(** A subscriber that applies every event it is sent has the consumer's lists. *)
Lemma events_track_index c refreshes :
  cn_events c = [] ->
  in_step c (foldl (fun c gi => (refresh cfg gi.1 gi.2 c).2) c refreshes).
Proof.
  intros Hev. enough (forall c', in_step c c' -> in_step c (foldl (fun c gi => (refresh cfg gi.1 gi.2 c).2) c' refreshes))
    as Hall by (apply Hall; intros kind; by rewrite Hev).
  induction refreshes as [|[get io] rs IH]; intros c' Hin; [done|]. cbn [foldl]. apply IH. cbn [fst snd].
  rewrite refresh_index. clear IH. revert Hin. generalize false, (@None ClientError), ALL_KINDS. intros any last kinds.
  revert any last c'. induction kinds as [|k kinds IH]; intros any last c' Hin; cbn; [done|].
  pose proof (refresh_one_in_step c get (io k) k c' Hin). destruct (refresh_one cfg get (io k) k c') as [[]]; by apply IH.
Qed.
End consumer_runs.

(** ** The gates on actors *)

(** The gates of the chat client and of the bridge block what [try_new] maps to a listed
    value, however it is spelled. *)
Lemma actor_gates_block_spellings c actor_url t :
  try_new ActorUrl actor_url = Ok t -> ti_value t ∈ bucket ActorUrl (cn_indexes c) ->
  check_actor_url_denylist (adapter_is_blocked_actor (fun kind v => consumer_is_blocked kind v c)) actor_url
    = Err (DeniedActor actor_url) /\
  bridge_is_blocked_actor (Some (fun kind v => consumer_is_blocked kind v c)) actor_url = true.
Proof.
  unfold try_new. destruct (negb _); [done|]. rewrite canonicalize_lower.
  unfold check_actor_url_denylist, bridge_is_blocked_actor, adapter_is_blocked_actor, consumer_is_blocked, index_is_blocked.
  destruct (canonicalize_url_value actor_url) as [w|e]; [|done]. intros [= <-] Hin. cbn in Hin.
  by rewrite bool_decide_eq_true_2.
Qed.

(** ** The service's file *)

(** The printer of snapshots succeeds, is inverted by the parser and prints something. *)
Class SnapshotLaws `{SnapshotJson} := {
  print_snapshot_ok : forall s, exists b, print_snapshot s = Ok b /\ b <> [] /\ parse_snapshot b = Ok s;
}.

Section crash.
  Context `{SnapshotJson, !SnapshotLaws}.

Lemma open_printed s b d :
  print_snapshot s = Ok b -> dk_path d = Some b -> (storage_open (Ok tt) (Ok tt) Stored d).1 = Ok s.
Proof.
  intros Hb Hp. destruct (print_snapshot_ok s) as (b' & Hb' & Hne & Hparse). rewrite Hb in Hb'. injection Hb' as <-.
  unfold storage_open. rewrite Hp. rewrite bool_decide_eq_false_2 by done. rewrite Hparse. unfold persist. by rewrite Hb.
Qed.

(** A mutation run alone: when it is acknowledged, a restart has it; when it is not, a restart has
    the snapshot of before. *)
Lemma acknowledged_survives_restart m io s d r s' d' :
  (exists b, print_snapshot s = Ok b /\ dk_path d = Some b) ->
  apply_mutation m io s d = (r, (s', d')) ->
  (storage_open (Ok tt) (Ok tt) Stored d').1 = Ok (match r with Ok _ => s' | Err _ => s end).
Proof.
  intros (b0 & Hb0 & Hp) Ha. unfold apply_mutation, persist in Ha.
  destruct (print_snapshot_ok (mutate m s)) as (b & Hb & _). rewrite Hb in Ha.
  destruct io; injection Ha as <- <- <-; by eapply open_printed.
Qed.

(** Threads that are in the file never overlap. *)
Definition step_alone (w : StoreWorld) (ev : StoreEvent) : bool :=
  match ev with
  | EvSpawn _ _ => true
  | EvStep t => match sw_threads w !! t with Some PcPersist => lock_free (sw_threads w) | _ => true end
  end.
Fixpoint serial (evs : list StoreEvent) (w : StoreWorld) : bool :=
  match evs with
  | [] => true
  | ev :: evs => step_alone w ev && match store_event ev w with Some w => serial evs w | None => true end
  end.

Definition thread_done (w : StoreWorld) (t : N) : Prop := sw_threads w !! t = Some (PcDone (Ok tt)).

(** The mutations applied so far, by thread, of which the first [k] are in the file. *)
Record file_inv (s0 : Snapshot) (w : StoreWorld) (hist : list (N * Mutation)) (k : nat) : Prop := {
  fi_mem : sw_mem w = foldl (fun s tm => mutate tm.2 s) s0 hist;
  fi_path : exists i b, sw_path w = Some i /\ sw_inodes w !! i = Some b /\
    print_snapshot (foldl (fun s tm => mutate tm.2 s) s0 (take k hist)) = Ok b /\ sw_tmp w <> Some i;
  fi_len : (k <= length hist)%nat;
  fi_tmp : forall i, sw_tmp w = Some i -> is_Some (sw_inodes w !! i);
  fi_done : forall t, thread_done w t -> exists m, (t, m) ∈ take k hist;
  fi_hist : forall t pc, sw_threads w !! t = Some pc -> (forall m, pc <> PcMutate m) -> exists m, (t, m) ∈ hist;
  fi_alone : forall t t' pc pc', sw_threads w !! t = Some pc -> sw_threads w !! t' = Some pc' ->
    pc_reading pc = true -> pc_reading pc' = true -> t = t';
  fi_open : forall t i, sw_threads w !! t = Some (PcOpened i) -> sw_tmp w = Some i;
  fi_written : forall t, sw_threads w !! t = Some PcWritten -> exists i b,
    sw_tmp w = Some i /\ sw_inodes w !! i = Some b /\ print_snapshot (sw_mem w) = Ok b;
}.

(** A thread table after one of its entries changed. *)
Ltac thread_cases H := apply lookup_insert_Some in H as [[<- H]|[? H]].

────────────────────────────────────────

WORK INSTRUCTION:
Starting at the line that contains "fi_path : exists" and stopping after the line that contains "fi_hist : forall", write out every line exactly as it appears above, and no other line.

ANSWER:
  fi_path : exists i b, sw_path w = Some i /\ sw_inodes w !! i = Some b /\
    print_snapshot (foldl (fun s tm => mutate tm.2 s) s0 (take k hist)) = Ok b /\ sw_tmp w <> Some i;
  fi_len : (k <= length hist)%nat;
  fi_tmp : forall i, sw_tmp w = Some i -> is_Some (sw_inodes w !! i);
  fi_done : forall t, thread_done w t -> exists m, (t, m) ∈ take k hist;
  fi_hist : forall t pc, sw_threads w !! t = Some pc -> (forall m, pc <> PcMutate m) -> exists m, (t, m) ∈ hist;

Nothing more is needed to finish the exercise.